(* ===== verification/ServiceAddr.v ===== *)
(** * Addresses and names of advertised Services ([serviceaddr.go])

    The names of the children of a LoadBalancer Service, the IP family of an
    address, and the comparison key of a DNS record. *)

From stdpp Require Import base list strings.
From Stdlib Require Import Ascii ZArith Lia.
From S2P Require Import Prelude GoStrings NetIP.

Open Scope Z_scope.

(** The annotations and the label of advertised Services
    ([loadbalancer_controller.go]). *)
Definition advertiseAnnotation : string := "netbird.io/advertise".
Definition groupsAnnotation : string := "netbird.io/groups".
Definition lbServiceLabel : string := "netbird.io/loadbalancer".

(** [corev1.IPFamily]. *)
Definition IPFamily := string.
Definition IPv4Protocol : IPFamily := "IPv4".
Definition IPv6Protocol : IPFamily := "IPv6".

Definition childName (svcName : string) (family : IPFamily) : string :=
  svcName +:+ "-" +:+ strings.ToLower family.

(** [5 * time.Minute], in nanoseconds. *)
Definition dnsRecordTTL : Z := 5 * 60 * 1000000000.

Definition serviceFQDN (svcName svcNamespace zoneDomain : string) : string :=
  svcName +:+ "-" +:+ svcNamespace +:+ "." +:+ zoneDomain.

Record familyAddress := mkFamilyAddress { fa_family : IPFamily; fa_address : string }.

Definition ipFamilyOf (ip : string) : IPFamily :=
  match net.ParseIP ip with
  | None => ""%string
  | Some parsed =>
      match net.To4 parsed with
      | Some _ => IPv4Protocol
      | None => IPv6Protocol
      end
  end.

Definition DNSRecordTypeA : string := "A".
Definition DNSRecordTypeAAAA : string := "AAAA".

Definition dnsRecordTypeFor (ip : string) : string * bool :=
  if String.eqb (ipFamilyOf ip) IPv4Protocol then (DNSRecordTypeA, true)
  else if String.eqb (ipFamilyOf ip) IPv6Protocol then (DNSRecordTypeAAAA, true)
  else (""%string, false).

Definition recordMatchKey (recordType content : string) : string :=
  let content := match net.ParseIP content with
                 | Some ip => net.IP_String ip
                 | None => content
                 end in
  recordType +:+ "|" +:+ content.

Lemma ipFamilyOf_cases ip :
  ipFamilyOf ip = IPv4Protocol \/ ipFamilyOf ip = IPv6Protocol \/ ipFamilyOf ip = ""%string.
Proof. unfold ipFamilyOf. repeat case_scrut; auto. Qed.

Lemma dnsRecordTypeFor_valid ip :
  snd (dnsRecordTypeFor ip) = true <-> is_Some (net.ParseIP ip).
Proof.
  unfold dnsRecordTypeFor, ipFamilyOf. destruct (net.ParseIP ip) as [p|]; cbn.
  - destruct (net.To4 p); cbn; split; eauto.
  - split; [done|by intros [? ?]].
Qed.

(** The same record content: the same address, or the same text of something
    that is no address. *)
Definition same_content (c c' : string) : Prop :=
  match net.ParseIP c, net.ParseIP c' with
  | Some ip, Some ip' => ip = ip'
  | None, None => c = c'
  | _, _ => False
  end.

(** C15: the comparison key of DNS records. Every textual form of an address has
    the key of its canonical form, and two records (their types without a bar)
    have the same key exactly when their types agree and their contents are the
    same address, or the same text when they are no addresses. *)
Theorem recordMatchKey_canonical :
  (forall ty c ip, net.ParseIP c = Some ip ->
     recordMatchKey ty (net.IP_String ip) = recordMatchKey ty c /\ net.ParseIP (net.IP_String ip) = Some ip) /\
  (forall ty ty' c c', has_byte "|" ty = false -> has_byte "|" ty' = false ->
     recordMatchKey ty c = recordMatchKey ty' c' <-> ty = ty' /\ same_content c c').
Proof.
  split.
  - intros ty c ip Hip. pose proof (ParseIP_String ip (ParseIP_IP _ _ Hip)) as Hp.
    unfold recordMatchKey. by rewrite Hp, Hip.
  - intros ty ty' c c' Hty Hty'. unfold recordMatchKey, same_content.
    destruct (net.ParseIP c) as [ip|] eqn:Hc, (net.ParseIP c') as [ip'|] eqn:Hc'.
    all: try apply ParseIP_IP in Hc as Hip; try apply ParseIP_IP in Hc' as Hip'.
    all: split; [intros [-> Heq]%append_sep_inj; [|done..]; split; [done|]|intros [-> Heq]; by subst || done].
    + by apply IP_String_inj.
    + rewrite <- Heq, ParseIP_String in Hc' by done. done.
    + rewrite Heq, ParseIP_String in Hc by done. done.
    + done.
Qed.

Lemma recordMatchKey_canonical_witness :
  recordMatchKey "AAAA" "2001:0db8:0:0:0:0:0:1" = recordMatchKey "AAAA" "2001:db8::1" /\
  recordMatchKey "A" "10.0.0.1" <> recordMatchKey "A" "10.0.0.2".
Proof.
  split.
  - apply (proj2 recordMatchKey_canonical); [reflexivity..|]. split; reflexivity.
  - intros H. apply (proj2 recordMatchKey_canonical) in H; [|reflexivity..]. destruct H as [_ H].
    vm_compute in H. discriminate H.
Defined.

(** The name of an advertised Service joins name and namespace with a hyphen,
    which both may contain: Services of different namespaces can share it. *)
Lemma serviceFQDN_collides zone :
  serviceFQDN "app-a" "b" zone = serviceFQDN "app" "a-b" zone.
Proof. reflexivity. Qed.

§ **REQUIREMENT**
All lines from the line containing "destruct (net.ParseIP c)" through the last line of the data are to be repeated exactly; no other line belongs in the answer.

§ **SOLUTION FOR THIS EXERCISE**
    destruct (net.ParseIP c) as [ip|] eqn:Hc, (net.ParseIP c') as [ip'|] eqn:Hc'.
    all: try apply ParseIP_IP in Hc as Hip; try apply ParseIP_IP in Hc' as Hip'.
    all: split; [intros [-> Heq]%append_sep_inj; [|done..]; split; [done|]|intros [-> Heq]; by subst || done].
    + by apply IP_String_inj.
    + rewrite <- Heq, ParseIP_String in Hc' by done. done.
    + rewrite Heq, ParseIP_String in Hc by done. done.
    + done.
Qed.

Lemma recordMatchKey_canonical_witness :
  recordMatchKey "AAAA" "2001:0db8:0:0:0:0:0:1" = recordMatchKey "AAAA" "2001:db8::1" /\
  recordMatchKey "A" "10.0.0.1" <> recordMatchKey "A" "10.0.0.2".
Proof.
  split.
  - apply (proj2 recordMatchKey_canonical); [reflexivity..|]. split; reflexivity.
  - intros H. apply (proj2 recordMatchKey_canonical) in H; [|reflexivity..]. destruct H as [_ H].
    vm_compute in H. discriminate H.
Defined.

(** The name of an advertised Service joins name and namespace with a hyphen,
    which both may contain: Services of different namespaces can share it. *)
Lemma serviceFQDN_collides zone :
  serviceFQDN "app-a" "b" zone = serviceFQDN "app" "a-b" zone.
Proof. reflexivity. Qed.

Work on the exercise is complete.